Idk I just think the title is pretty lame and generalizes a pretty informative phishing article, in a bad way.


Easy for me to be a smartass in hindsight, but I can't resist:

> Unfortunately for Griffin, years ago he used Google Photos to store an image of the secret seed phrase that was protecting his cryptocurrency wallet.

Um, duh...

> "[...] I put my seed phrase into a phishing site, and that was it.”

>Almost immediately, all of the funds he was planning to save for retirement and for his children’s college fund were drained from his account.

Um, duh. First mistake to put all eggs in a single basket. Second mistake, this basket was a cryptocurrency. Third mistake, pasting the secret key to that _anywhere_.


>ultimately seized control over the account by convincing him to click “yes” to a Google [2FA] prompt on his mobile device

Stopped reading there.

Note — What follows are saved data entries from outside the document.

(** X15. The shape of the smoothed tensor for every kernel size.  For a
    positive [sigma], a kernel size [k >= 1] and an input of height and
    width above [k / 2], the filter is built and returns a tensor of the
    batch size and the channels of the input, of height
    [H + 2 * (k / 2) + 1 - k] and the like width: the shape of the input
    for an odd [k], one row and one column more for an even [k]. *)
Theorem smoothing_output_shape
  (channels k : nat) (sigma : R) (input : tensor4) (N H W : nat) :
  (0 < sigma)%R -> 1 <= k -> k / 2 < H -> k / 2 < W ->
  shape4d input N channels H W ->
  exists gs out,
    GaussianSmoothing_init channels k sigma = Ok gs /\
    GaussianSmoothing_forward gs input = Ok out /\
    shape4d out N channels (H + 2 * (k / 2) + 1 - k) (W + 2 * (k / 2) + 1 - k) /\
    (Nat.odd k = true -> shape4d out N channels H W) /\
    (Nat.even k = true -> shape4d out N channels (H + 1) (W + 1)).
Proof.
  intros Hs Hk HH HW Hin.
  rewrite (GaussianSmoothing_init_unit channels k sigma Hs Hk). cbn zeta.
  exists (let w := repeat [map2d Fin (unit_weight k sigma)] channels in
          mkGaussianSmoothing (k / 2) w w w channels).
  cbn zeta. unfold GaussianSmoothing_forward. cbn [pad weight1 weight2 weight3 groups].
  destruct (reflect_pad_total (p := k / 2) HH HW Hin) as [padded [Hpad Hps]].
  rewrite Hpad. cbn [bind].
  destruct (unit_weight_spec (k := k) Hs Hk) as [_ [Hshape _]].
  assert (Hker : shape2d (map2d Fin (unit_weight k sigma)) k k)
    by now apply shape2d_map2d.
  pose proof (Nat.div_mod_eq k 2) as Hdm.
  pose proof (Nat.mod_upper_bound k 2 (ltac:(lia) : 2 <> 0)) as Hm.
  destruct (conv2d_total Hker Hps) as [out [Hout Hos]]; try lia.
  rewrite Hout. cbn [bind].
  exists (add4d (add4d out out) out).
  split; [reflexivity|]. split; [reflexivity|].
  assert (Hsum : shape4d (add4d (add4d out out) out) N channels
                         (H + 2 * (k / 2) + 1 - k) (W + 2 * (k / 2) + 1 - k))
    by now repeat apply add4d_shape.
  split; [exact Hsum|]. split.
  - intros Hodd. apply Nat.odd_spec in Hodd. destruct Hodd as [m Hm2].
    replace (H + 2 * (k / 2) + 1 - k) with H in Hsum by lia.
    replace (W + 2 * (k / 2) + 1 - k) with W in Hsum by lia.
    exact Hsum.
  - intros Heven. apply Nat.even_spec in Heven. destruct Heven as [m Hm2].
    replace (H + 2 * (k / 2) + 1 - k) with (H + 1) in Hsum by lia.
    replace (W + 2 * (k / 2) + 1 - k) with (W + 1) in Hsum by lia.
    exact Hsum.
Qed.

What more can we do to protect people from their own stupidity (and I'm not talking about the crypto "investment" part)?


The wallet name was exodus, how fitting :D

> Daniel told Tony his account was being accessed by someone in Frankfurt, Germany, and that he could evict the hacker and recover access to the account by clicking “yes” to the prompt that Google was going to send to his phone.

Come on.


Holding $500k in hot wallet, this man is braindead...

Are these spammers just lucky or is there something that lets them sniff blood in the water and specifically target people holding large amounts of crypto?

It wasn't a hot wallet, he had taken a photo of his seed and then left it in Google photos.

So your conclusion is sound but your premise is invalid.


If you're so rich, why aren't you so smart? is the burning question here.

It's mind-boggling to me how crypto guys can be simultaneously savvy enough to be involved in crypto, to the tune of millions of dollars, but also retarded enough to fall for stuff like this.


It's not really a matter of intelligence, and nobody's smart 100% of the time.

Let's take the average person on this forum, who's probably pretty tech savvy. Their odds of falling for a scam on a given day might be 1 in a billion. But when they're exhausted after work, they might be 10X likelier to fall for a scam. Another 10X when they're stressed out about family life, or going through a breakup. Another 10X when they're out drinking with their friends. And so on.

Eventually, whether it's due to age or other factors, everyone gets to be in situations where they're susceptible to scams. And scammers are experts at emotional manipulation, exploiting fear and embarrassment.